Unrest broke out initially in Southport, Hartlepool and London. Rioters released smoke flares and set fire to a riot van; they threw trash cans and bottles at police officers. As the unrest spread, it was the far right—an ad hoc coalition of former members of the English Defense League, supporters of notorious far-right agitator Tommy Robinson, and ordinary people swept along on social media—fueling the violence. It was common to see English flags and chants of “English till I die.” Mosques and Islamic centers were targeted in a horrific wave of xenophobic thuggery. It was, in large part, a genuine race riot—not a phrase to use lightly.
In the first three days, it was well known that the suspect was only 17 years old, which means that by law they couldn’t be identified in the media. Still, in an attempt to head off the violence, the police released some limited information confirming that the alleged perpetrator of the atrocity was in fact born in the UK. Nigel Farage, the leader of the populist-right Reform UK party and a newly-minted member of parliament, echoed a widespread fear that the establishment was conspiring with the police forces to protect an illegal migrant for fear of fueling an anti-immigrant narrative, irresponsibly declaring: “I just wonder whether the truth is being withheld from us.”
Finally, on Thursday afternoon, a judge took the unusual step of allowing the media to release the full identity of the alleged perpetrator despite his being a minor, noting that the suspect was only a few days away from turning 18. It turns out that Ali al-Shakati doesn’t exist. The real suspect, Axel Rudakubana, a 17-year-old born in Wales to Rwandan parents, was not a refugee. We don’t know that he’s not Muslim, nor that his motives were unrelated to some sort of Islamist ideology—though, given that only 2% of Rwanda’s population is Muslim, it seems unlikely. Of course, it hardly matters. There’s no earthly justification for violently attacking mosques, harassing the public, and setting fire to police vans.
Even after it was widely reported that the al-Shakati story was fake, the violence didn’t stop. This past weekend, unrest spread to Sunderland, Stoke, Sheffield, and many other towns and cities. That’s when it became clear that something far bigger is going on.

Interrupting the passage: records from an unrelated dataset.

(** A reference stays in the list unless a merging iteration visits an
    entry of the same id. *)
Lemma loop_live_kept autos reg items st st' i ei :
  reg !! i = Some ei →
  (∀ k a e, (k, a) ∈ items → is_Some (target autos k) →
            reg !! a = Some e → entity_id e ≠ entity_id ei) →
  Forall2 same_frame (heap st) reg → i ∈ live st →
  loop autos items st = Some st' → i ∈ live st'.
Proof.
  intros Hi Hno Hfr Hin Hloop.
  enough (Forall2 same_frame (heap st') reg ∧ i ∈ live st') as [_ ?]; [done|].
  revert Hloop. apply (loop_invariant autos
    (λ s, Forall2 same_frame (heap s) reg ∧ i ∈ live s)); [|done].
  intros s [k a] s' Hit [Hfs His] Hstep.
  split; [by eapply step_same_frame|].
  destruct (target autos k) as [b|] eqn:Ht.
  - assert (Hfs' := step_same_frame _ _ _ _ _ Hfs Hstep).
    destruct (step_target_Some _ _ _ _ _ _ Ht Hstep)
      as (ea & eb & l1 & x & l2 & Ha & _ & _ & Hl & -> & Hx).
    rewrite Hl in His.
    apply elem_of_app in His as [?|[->|?]%elem_of_cons];
      [apply elem_of_app; by left | | apply elem_of_app; by right].
    exfalso.
    destruct (Forall2_lookup_l _ _ _ _ _ Hfs Ha) as (ea0 & Ha0 & _).
    apply (Hno k a ea0); [done..|].
    destruct Hx as [->|(ex & ea' & Hx & Ha' & Hid)]; [congruence|].
    destruct (Forall2_lookup_l _ _ _ _ _ Hfs' Hx) as (? & ? & Hidx & _).
    destruct (Forall2_lookup_l _ _ _ _ _ Hfs' Ha') as (? & ? & Hida & _).
    simplify_eq. congruence.
  - rewrite step_target_None in Hstep by done. by simplify_eq.
Qed.

End loop_facts.

(** ** The duplicate fix never raises *)

Section run_facts.
Import Fix.
Implicit Types (st : store) (autos : pydict nat) (reg : list entry).

Lemma same_frame_refl reg : Forall2 same_frame reg reg.
Proof. apply Forall_Forall2_diag, Forall_forall. by intros e _. Qed.
Lemma construction_warms_cache_witness :
  ∃ c, __init__ (example_settings (Some "default")) = inr c ∧
       exec (get (instance c) "B") (final (exec (startup c) stored_only)) =
       Outcome (Ok (PInt 2)) (final (exec (startup c) stored_only))
               [cache_get (add_prefix (instance c) "B")].
Proof.
  assert ("B" ∈ REGISTRY (example_settings (Some "default"))) as Hin
    by (right; left).
  assert ("B" ≠ _autofill_cachekey) as Hk by discriminate.
  assert (PInt 2 ≠ PNone) as Hv by discriminate.
  eexists. split; [vm_compute; reflexivity|].
  exact (construction_warms_cache (example_settings (Some "default")) _ stored_only
           "B" (PInt 2) eq_refl eq_refl eq_refl eq_refl eq_refl Hin Hk eq_refl Hv).
Defined.

(** ** The signal of [set] *)

Lemma set_notification_witness :
  db_fault fresh = None ∧
  res (exec (set prefixed_site "A" (PInt 7)) fresh) = Ok tt ∧
  List.filter is_signal (trace (exec (set prefixed_site "A" (PInt 7)) fresh)) =
  [signal_send "constance:A" PNone (PInt 7)].
Proof.
  split; [reflexivity|].
  exact (set_notification prefixed_site "A" (PInt 7) fresh eq_refl).
Defined.
(** The number a matched group stands for is in the range of its code. *)
Definition groupBound (g : Token * string) : bool :=
  let n := parseInt (snd g) in
  match fst g with
  | Code_h | Code_g => (0 <=? n) && (n <=? 12)
  | Code_H | Code_G => (0 <=? n) && (n <=? 23)
  | Code_i | Code_s => (0 <=? n) && (n <=? 59)
  | _ => true
  end.

Definition inBound (v : option Z) (hi : Z) : bool :=
  match v with
  | Some x => (0 <=? x) && (x <=? hi)
  | None => true
  end.

Definition fieldsOK (f : Fields) : bool :=
  inBound (var_h f) 23 && inBound (var_i f) 59 && inBound (var_s f) 59.

(** The fields the framework reads from [input] under [fmt]. *)
Definition scan (fmt input : string) : option Fields :=
  match matchTokens (tokens false fmt) input with
  | Some groups => Some (readFields groups)
  | None => None
  end.

(** The two-digit text of [leftPad(v, 2, '0')], and the 12-hour number of
    an hour as the codes [h] and [g] show it. *)
Definition pad2 (v : Z) : string := leftPad (decimal v) 2 "0".

Definition hour12 (h : Z) : Z :=
  if Z.rem h 12 =? 0 then 12 else Z.rem h 12.

(** The hour of the half-day [meridiem] that shows as the hour [h] does. *)
Definition hourIn (meridiem : string) (h : Z) : Z :=
  h mod 12 + (if String.eqb meridiem "PM" then 12 else 0).

Definition meridiemOf (d : JSDate) : string :=
  if getHours d <? 12 then "AM" else "PM".

(** A format made of 12-hour codes, minutes, seconds and literals that
    ends in a meridiem code, as every format of the component does. *)
Definition isMeridiemCode (t : Token) : bool :=
  match t with
  | Code_A | Code_a => true
  | _ => false
  end.

Definition twelveHourCode (t : Token) : bool :=
  match t with
  | Code_h | Code_g | Code_i | Code_s | Literal _ => true
  | _ => false
  end.

Fixpoint meridiemLast (toks : list Token) : bool :=
  match toks with
  | [] => false
  | t :: rest =>
      match rest with
      | [] => isMeridiemCode t
      | _ :: _ => twelveHourCode t && meridiemLast rest
      end
  end.

Definition meridiemFormat (fmt : string) : bool :=
  meridiemLast (tokens false fmt).

End ExtJSAux.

As violence spread across the UK, including Northern Ireland, I saw TikTok live streams in which hundreds of members of the public had gathered in online rooms to debate the state of race relations in the UK and organize rallies and demonstrations. Two hotels housing asylum seekers became targets; rioters successfully broke into one of them, in Rotherham in the north of England, lighting fires and smashing windows. In Middlesbrough, thugs yelling racial slurs (“smash the Pakis”) targeted the homes of migrants.
There has also been counter-violence from groups of mostly immigrant men. In Bolton, hundreds of Muslims, most of their faces covered with masks or balaclavas, threw eggs at the police, shouting “Allahu Akbar.” They then clashed with anti-immigrant protesters, with fireworks, bottles, and tiles being hurled by both sides.
This is now no longer a story about a horrifying triple murder and the misinformation spread about it. It’s a story about a serious failure of social cohesion, driven in large part by fears about immigration and the perceived failures of integration.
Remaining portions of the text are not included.